I got a call from my mom this afternoon, telling me that my dad had been in a car accident. He flipped his Miata over with the top down on a canyon stretch of Pacific Coast Highway, and was taken to UCLA Medical Center. The second call an hour later clarified: he's alive, awake, and without evident brain or spinal cord injuries. That's great; he's phenomenally lucky.
Lucky, that is, that all that happened was being dragged along the pavement on his face and fracturing his eye socket. Apparently he's going to need surgery today just to put some skin back on his face and then he'll be looking at further plastic surgery later on. From the sound of my mom's voice on the phone I think she had one panic attack when she heard he'd been in a car accident and then another when she got a first look at him. Being a speech & hearing pathologist who's worked with head injury patients for years, of course, she's mostly concerned about his eyesight, hearing, and, you know, brain. Those things are okay. I reiterate, that's great.
I am looking very pointedly at certain friends of mine who consider themselves sport drivers and connoisseurs of canyon roads. My dad is fifty years old (turning 51 next Sunday, in fact). He's been driving for more than thirty years and since I've been alive I haven't known him to get into a single accident until today. When I hung up the phone and started listing all the injuries that he managed to avoid in the course of this accident, Jacob said, "So it sounds like this was basically a wakeup call?" Yeah, pretty much, but not the kind that you wake up and walk away from. It's the kind where they have to jack up your mangled car just to get you out from under it and into an ambulance, and you wake up in the hospital glad to be mostly in one piece. Do you see my point here, guys?
If you're the next person I care about to get into a horrific car accident, you'd better either have incontrovertible proof that your driving was flawlessly safe or post a bodyguard at the hospital, because otherwise I'll come and beat you up some more. Slow down and drive like you know you're a 150-pound monkey operating a 2,000-pound explosive device. If you can't do that, stay off the damn road.

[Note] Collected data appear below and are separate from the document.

(** Every sub-device can be unbound. *)
Lemma unbind_all (e : E) s : sys_ok s -> exists s', rtc unbind s s' /\ all_unbound (sys_cells s').
Proof.
  remember (length (filter (fun c => is_bound c = true) (sys_cells s))) as k eqn:Hk.
  revert s Hk. induction k as [k IH] using lt_wf_ind. intros s Hk Hok.
  destruct (decide (Forall (fun c => is_bound c = false) (sys_cells s))) as [Hall|Hsome].
  { exists s. split; [done|]. eapply Forall_impl; [exact Hall|]. intros c. unfold is_bound. by destruct (c_state c). }
  apply not_Forall_Exists in Hsome; [|apply _]. apply Exists_exists in Hsome as (c & Hin & Hb).
  apply list_elem_of_lookup_1 in Hin as [i Hi].
  destruct (c_state c) as [|p] eqn:Hst; [by exfalso; apply Hb; unfold is_bound; rewrite Hst|].
  pose proof (remove_returns gpio_size time_size s i c p e Hok Hi Hst) as Hw.
  apply wp_elim in Hw as (st' & t & e' & Hrun & _).
  pose proof (unbind_cell s i c p e e' st' t Hi Hst Hrun) as Hub. set (s1 := System _ _ _) in Hub.
  destruct (IH (length (filter (fun c => is_bound c = true) (sys_cells s1)))) with (s := s1) as (s' & Hr & Hall).
  - rewrite Hk. destruct (cells_front _ i c (set_state Unbound c) Hi) as [Hf Hf']. simpl.
    set (P := fun c => is_bound c = true).
    assert (Hl : length (filter P (sys_cells s)) = length (filter P (c :: delete i (sys_cells s)))) by (by rewrite <- Hf).
    rewrite Hl, Hf', filter_cons_False by done. rewrite filter_cons_True; [simpl; lia|].
    unfold P, is_bound. by rewrite Hst.
  - done.
  - eapply sys_step_ok; [done | by apply unbind_step | done].
  - exists s'. split; [by eapply rtc_l | done].
Qed.

Lemma unplug_possible m d (e : E) :
  machine_ok m -> m_dev m = Some d -> exists m', machine_step m m' /\ m_dev m' = None.
Proof.
  intros [Hsys Hdev] Hd. rewrite Hd in Hdev. destruct Hdev as (n & h & (Hm & Hc & Hrm) & Hh).
  destruct (wp_elim _ _ _ (Hrm e)) as ([] & t & e' & Hrun & ev & t2 & -> & Hev & _).
  destruct m as [? [st l tr]]. simpl in *.
  pose proof (run_calls _ _ _ _ _ _ (fe_remove_net _) Hrun) as [Hn1 _]%Forall_cons.
  destruct (unbind_all e (System st l (tr ++ [ev]))) as (s1 & Hub & Hall).
  { by apply sys_ok_trace; [|repeat constructor]. }
  eexists. split; [by eapply ms_unplug | done].
Qed.


End Machine.

(** ** Witnesses: a PCI card with one GPIO function *)

Definition plug_env : Env unit := fun c e =>
  match c with
  | IoRead W8 a => (Resp (small_rom (a - 4096)) 0, e)
  | Kernel (Kzalloc _) | Kernel (DevmKzalloc _) => (Resp 512 0, e)
  | Kernel (PciIomap _ bar) => (Resp (4096 + 4096 * bar) 0, e)
  | Kernel (AllocChrdevRegion _) => (Resp 0 (240 * 2 ^ 20), e)
  | _ => (Resp 0 0, e)
  end.

Lemma plug_env_chrdev : @ChrdevKernel unit plug_env.
Proof. intros e n _. done. Qed.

Posted by dianna at April 23, 2006 05:39 PMBeing one of those people who works with people's brains, I too am really glad your dad is okay.
Posted by: christine at April 23, 2006 07:18 PMholy shit, dude. i'm so glad he's all right. i'm sorry you didn't come hot tubbing too (i put avocado and mango in your sushi roll for you though. jacob's on his way home with it right now). and i'm totally preparing myself for the dianna hospital visit where you fuck my shit up, since my driving will never be considered safe.
Posted by: michele at April 23, 2006 10:15 PMWow. I am also glad that your dad is okay, and would also like all of those motorcycle-riding friends of ours to keep in mind that they should drive like they know they're Major King Kong riding down the bomb.